In this post I cover the very real but poorly understood “Chronic Lyme Disease” — which should really be called Post-Treatment Lyme Disease Syndrome. But before I start, there’s a clip from Fox News you have to watch, because it gives me hope for the future. I bring you: Fox Hires A Doctor To Tell People To Get Vaccinated. Now that your faith in humanity is restored, please enjoy today’s #SkepticalTuesdays post.

***

So I know this is a post about skepticism, and it’s also a post about disease, but this time I’ve made a resolution: today I’m not going to talk about the anti-vaccine movement, which means these stories are out of bounds. Today I’m going to talk about Lyme Disease.

It’s been in the news this week that a certain “reality” TV star, Yolanda Foster, has been afflicted by Lyme Disease for years. In a direct quote, People.com has her saying she’s “lost the ability to read and write.” But what’s not been made very clear — likely to both Foster and the readers of the article — is that she’s not suffering from Lyme Disease.

Now don’t get me wrong: I’m not denying that there is likely something very real and very wrong with Ms. Foster, and she has my deepest sympathies. But bad reporting is bad reporting, and it’s really worth saying this.

Lyme Disease is a disease caused by infection with one or more of a few different strains of bacteria, with the major vector being ticks. Most of the time, you get a so-called “bull’s-eye” rash (70-80% of the time) at the site of the bite, but sometimes it can stay “silent” and it’s not until much later in the disease that treatment is sought. Its symptoms can range from flu-like symptoms (in the earliest stages), to neurological symptoms like inflammation of the lining of the brain and concomitant issues (once the bacteria have spread globally), to motor impairment, sensory impairment, and chronic pain (if left untreated for months). These are all in the wikipedia article, and you can go read them yourself in more detail, if you’re not a hypochondriac (in which case stop reading this now, and go read about healthy people).

But there’s a treatment for Lyme Disease — antibiotics — and they are effective at ridding the body of the harmful bacteria. And Ms. Foster had that treatment. Technically, she no longer has Lyme Disease.

What she has is a rare syndrome that science hasn’t fully explained yet: Post-Treatment Lyme Disease Syndrome (or post-Lyme borreliosis syndrome). Scientific studies have shown that PTLDS sufferers have a specific set of symptoms — cognitive difficulties, fatigue, musculoskeletal pain — and that antibiotic therapy after the initial treatment shows no sign of actually helping. In fact, most people suffering from the syndrome have no evidence of continued infection. There are reported cases of prolonged antibiotic courses helping symptoms, but these are more likely due to the placebo effect, which this study finds to be “substantial.”

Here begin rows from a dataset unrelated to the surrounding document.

Definition set_ps_kv (m : gmap Z PSKV) (g : BytePSGlobal) : BytePSGlobal :=
  mkGlobal (_initialized g) (_should_shutdown g) (_rank g) (_local_rank g)
    (_size g) (_local_size g) (_partition_bound g) m (_queues g)
    (_name_to_cxt g) (next_key_ g).

Definition set_queues (qs : list (option Queue)) (g : BytePSGlobal)
  : BytePSGlobal :=
  mkGlobal (_initialized g) (_should_shutdown g) (_rank g) (_local_rank g)
    (_size g) (_local_size g) (_partition_bound g) (ps_kv_ g) qs
    (_name_to_cxt g) (next_key_ g).

Definition set_initialized (b : bool) (g : BytePSGlobal) : BytePSGlobal :=
  mkGlobal b (_should_shutdown g) (_rank g) (_local_rank g)
    (_size g) (_local_size g) (_partition_bound g) (ps_kv_ g) (_queues g)
    (_name_to_cxt g) (next_key_ g).

(** What [_comm->init] writes through its four pointers. *)
Record Topology : Type := mkTopology {
  topo_rank : Z;
  topo_size : Z;
  topo_local_rank : Z;
  topo_local_size : Z
}.

Definition set_topology (t : Topology) (g : BytePSGlobal) : BytePSGlobal :=
  mkGlobal (_initialized g) (_should_shutdown g) (topo_rank t)
    (topo_local_rank t) (topo_size t) (topo_local_size t)
    (_partition_bound g) (ps_kv_ g) (_queues g) (_name_to_cxt g)
    (next_key_ g).

(** ** atoi, as the C library defines it

  Leading white space is skipped, one sign is accepted, then decimal digits
  are read up to the first other character; no digits give 0.  A value that
  does not fit an [int] has no defined result. *)

Module Libc.

Definition isspace (c : ascii) : bool :=
  let n := nat_of_ascii c in
  Nat.eqb n 32 || (Nat.leb 9 n && Nat.leb n 13).

Definition isdigit (c : ascii) : bool :=
  let n := nat_of_ascii c in
  Nat.leb 48 n && Nat.leb n 57.

Definition digit_value (c : ascii) : Z := Z.of_nat (nat_of_ascii c) - 48.

Fixpoint skip_spaces (s : string) : string :=
  match s with
  | String c r => if isspace c then skip_spaces r else s
  | EmptyString => s
  end.

Fixpoint digits_value (s : string) (acc : Z) : Z :=
  match s with
  | String c r =>
      if isdigit c then digits_value r (10 * acc + digit_value c) else acc
  | EmptyString => acc
  end.

Definition strtol10 (s : string) : Z :=
  match skip_spaces s with
  | String "-"%char r => - digits_value r 0
  | String "+"%char r => digits_value r 0
  | s' => digits_value s' 0
  end.

Definition atoi (s : string) : option Z :=
  let v := strtol10 s in
  if in_int_range v then Some v else None.

End Libc.

(** ** Lifecycle (global.cc lines 75-149) *)

Definition GetScheduledQueue (queueType : nat) (g : BytePSGlobal)
  : Outcome (option Queue) :=
  match _queues g !! queueType with
  | Some q => Ok q
  | None => Undefined
  end.

(** The body (lines 80-83) gives a null slot a fresh queue and leaves a
  slot that holds a queue alone; an index outside the table has no defined
  behaviour.  Then control reaches the closing brace of a function declared
  [void*] without a [return] statement: the call has no defined behaviour,
  on every path, unless the build is one whose [missing_return_is_benign]
  holds.  The value itself is never used: the only caller, Init, discards
  it. *)
Definition CreateScheduledQueue (P : Platform) (queueType : nat)
  (g : BytePSGlobal) : Outcome BytePSGlobal :=
  g' ← match _queues g !! queueType with
       | Some None =>
           Ok (set_queues
                 (<[queueType := Some ScheduledQueue.new_queue]> (_queues g)) g)
       | Some (Some _) => Ok g
       | None => Undefined
       end;
  if missing_return_is_benign P then Ok g' else Undefined.

(** The loop of lines 118-122 over the queue types. *)
Fixpoint create_queues (P : Platform) (types : list nat) (g : BytePSGlobal)
  : Outcome BytePSGlobal :=
  match types with
  | [] => Ok g
  | i :: rest => g' ← CreateScheduledQueue P i g; create_queues P rest g'
  end.

(** [getenv_bound] is what [getenv("BYTEPS_PARTITION_BOUND")] answers: no
  value, or the text of the variable.  The converted [int] is stored into
  the [uint32_t] bound.

  The collaborators that Init calls on lines 95-116 (the communicator, the
  parameter-server start and its barrier, the two CUDA streams) are defined
  outside global.cc and may block or fail.  The model follows the
  executions in which they come back, and takes from them only [comm], the
  topology that [_comm->init] writes; it says nothing about whether they
  do come back.  With at least one queue type, a first Init is [Undefined]
  unless [missing_return_is_benign] holds, through [CreateScheduledQueue]. *)
Definition Init (P : Platform) (getenv_bound : option string) (comm : Topology)
  (g : BytePSGlobal) : Outcome BytePSGlobal :=
  if _initialized g then Ok g
  else
    let g1 := set_topology comm g in
    g2 ← match getenv_bound with
         | Some text =>
             match Libc.atoi text with
             | Some v => Ok (set_partition_bound (wrap32 v) g1)
             | None => Undefined
             end
         | None => Ok g1
         end;
    g3 ← create_queues P (seq 0 (QueueNum P)) g2;
    Ok (set_initialized true g3).

Inductive Status : Type :=
| Status_OK
| PreconditionError.

Definition CheckInit (g : BytePSGlobal) : Status :=
  if _initialized g then Status_OK else PreconditionError.

(** ** Tensor registry (global.cc lines 170-230, 256-259) *)

(** [_name_to_cxt[name]]: the context of [name], created empty when the
  name is not in the table yet. *)
Definition context_at (name : string) (m : gmap string BPSContext) : BPSContext :=
  default empty_context (m !! name).

Definition GetContextFromName (name : string) (g : BytePSGlobal)
  : BPSContext * BytePSGlobal :=
  let ctx := context_at name (_name_to_cxt g) in
  (ctx, set_name_to_cxt (<[name := ctx]> (_name_to_cxt g)) g).

Definition GetTensorCount (g : BytePSGlobal) : Z :=
  wrap32 (Z.of_nat (stdpp.base.size (_name_to_cxt g))).

Definition byte_per_param (dtype : DataType) : Z :=
  match dtype with
  | BYTEPS_UINT8 | BYTEPS_INT8 => 1
  | BYTEPS_FLOAT16 => 2
  | BYTEPS_FLOAT32 | BYTEPS_INT32 => 4
  | BYTEPS_FLOAT64 | BYTEPS_INT64 => 8
  end.

(** [bound *= byte_per_param] on a [uint32_t]. *)
Definition ConvertBoundToBytes (dtype : DataType) (bound : Z) : Z :=
  wrap32 (bound * byte_per_param dtype).

(** [_name_to_cxt[name].key_list.push_back(k)] *)
Definition push_key (name : string) (k : Z) (m : gmap string BPSContext)
  : gmap string BPSContext :=
  let ctx := context_at name m in
  <[name := mkContext (key_list ctx ++ [k]) (cpubuff ctx) (buff_len ctx)]> m.

(** The conditional expression of line 217.  [accumulated] is an [int]
  ([auto accumulated = 0]); next to the [size_t] it is converted to 64 bits
  unsigned, and so is the 32-bit bound. *)
Definition chunk_len (size accumulated bound : Z) : Z :=
  let remaining := wrap64 (size - wrap64 accumulated) in
  if remaining >? bound then bound else remaining.

(** [accumulated += len]: the sum is formed in [size_t] and stored back
  into the [int]. *)
Definition advance (accumulated len : Z) : Z :=
  to_int (wrap64 (wrap64 accumulated + len)).

(** The loop of lines 215-218.  [trace] is ghost: it records, per
  iteration, the key pushed and the number of bytes the iteration
  consumed.  [None] when [fuel] iterations were not enough. *)
Fixpoint partition_loop (fuel : nat) (name : string) (size accumulated : Z)
  (g : BytePSGlobal) (trace : list (Z * Z))
  : option (Z * BytePSGlobal * list (Z * Z)) :=
  if wrap64 accumulated <? size then
    match fuel with
    | O => None
    | S fuel' =>
        let key := next_key_ g in
        let g1 := set_next_key (wrap32 (key + 1))
                    (set_name_to_cxt (push_key name key (_name_to_cxt g)) g) in
        let len := chunk_len size accumulated (_partition_bound g) in
        partition_loop fuel' name size (advance accumulated len) g1
          (trace ++ [(key, len)])
    end
  else Some (accumulated, g, trace).

(** Lines 209-213: the pinned staging buffer of a tensor on a GPU. *)
Definition alloc_staging (P : Platform) (name : string) (size device : Z)
  (g : BytePSGlobal) : Outcome BytePSGlobal :=
  if device =? CPU_DEVICE_ID P then Ok g
  else
    match cudaHostAlloc P size with
    | Some p =>
        let ctx := context_at name (_name_to_cxt g) in
        Ok (set_name_to_cxt
              (<[name := mkContext (key_list ctx) (Some p) size]> (_name_to_cxt g)) g)
    | None => Fatal CudaError
    end.

(** [IsTensorInitialized], returning next to its result the ghost trace of
  the partitioning loop (empty when the loop did not run). *)
Definition IsTensorInitialized_traced (P : Platform) (fuel : nat)
  (name : string) (size device : Z) (dtype : DataType) (g : BytePSGlobal)
  : Outcome (bool * BytePSGlobal * list (Z * Z)) :=
  if 0 <? size then
    match _name_to_cxt g !! name with
    | None =>
        let g1 := if next_key_ g =? 0
                  then set_partition_bound
                         (ConvertBoundToBytes dtype (_partition_bound g)) g
                  else g in
        g2 ← alloc_staging P name size device g1;
        match partition_loop fuel name size 0 g2 [] with
        | Some (_, g3, trace) => Ok (false, g3, trace)
        | None => OutOfFuel
        end
    | Some _ => Ok (true, g, [])
    end
  else Fatal InvariantViolation.

Definition IsTensorInitialized (P : Platform) (fuel : nat)
  (name : string) (size device : Z) (dtype : DataType) (g : BytePSGlobal)
  : Outcome (bool * BytePSGlobal) :=
  '(b, g', _) ← IsTensorInitialized_traced P fuel name size device dtype g;
  Ok (b, g').

(** A sequence of registrations, and the keys it issued in the order in
  which the counter handed them out. *)
Record Registration : Type := mkRegistration {
  reg_name : string;
  reg_size : Z;
  reg_device : Z;
  reg_dtype : DataType
}.

Fixpoint register_all (P : Platform) (fuel : nat) (reqs : list Registration)
  (g : BytePSGlobal) : Outcome (BytePSGlobal * list Z) :=
  match reqs with
  | [] => Ok (g, [])
  | r :: rest =>
      '(_, g1, trace) ← IsTensorInitialized_traced P fuel (reg_name r)
                          (reg_size r) (reg_device r) (reg_dtype r) g;
      '(g2, issued) ← register_all P fuel rest g1;
      Ok (g2, trace.*1 ++ issued)
  end.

So when Ms. Foster writes that “The most frustrating thing is that there is medical data on Lyme and spirochete infections going back all the way to 1908, but yet we still don’t have proper diagnostic testing, a vaccine, or a cure for Lyme disease while we are living in the United States of America, the most extraordinary country in the world,” she’s really under-selling modern medicine.

We have a cure. We understand spirochete infections. We do have proper diagnostic testing for Lyme Disease, and a cure.

She has been cured of Lyme Disease.

But what we don’t understand is these lingering after-effects, which, from her descriptions, seem to be quite severe in her case.

This 2008 review suggests that PTLDS “seems to correlate with disseminated disease, a greater severity of illness at presentation, and delayed antibiotic therapy, but not with the duration of the initial
antibiotic therapy,” which suggests that the cause is the initial infection, rather than the treatment protocol. One possibility brought up by the review suggests that PTLDS may be a “postinfective fatigue syndrome” — a disease akin to the not-terribly-well-understood “chronic fatigue syndrome,” perhaps representing a chronic response by the immune system after the infection has been cured. But there just isn’t enough science yet to explain it, which is why people suffering from these symptoms often find themselves on the wrong side of science, turning to (as Ms. Foster called them) “every holistic protocol there is to offer”.

It’s cold comfort to sufferers, but there are things about the body we just don’t understand yet. There’s promising work right now on the human microbiome and on the immune system that may shed light on these things, but in the end it’s something we as skeptics need to remember: we don’t know everything.

And when the science isn’t there, it just isn’t there.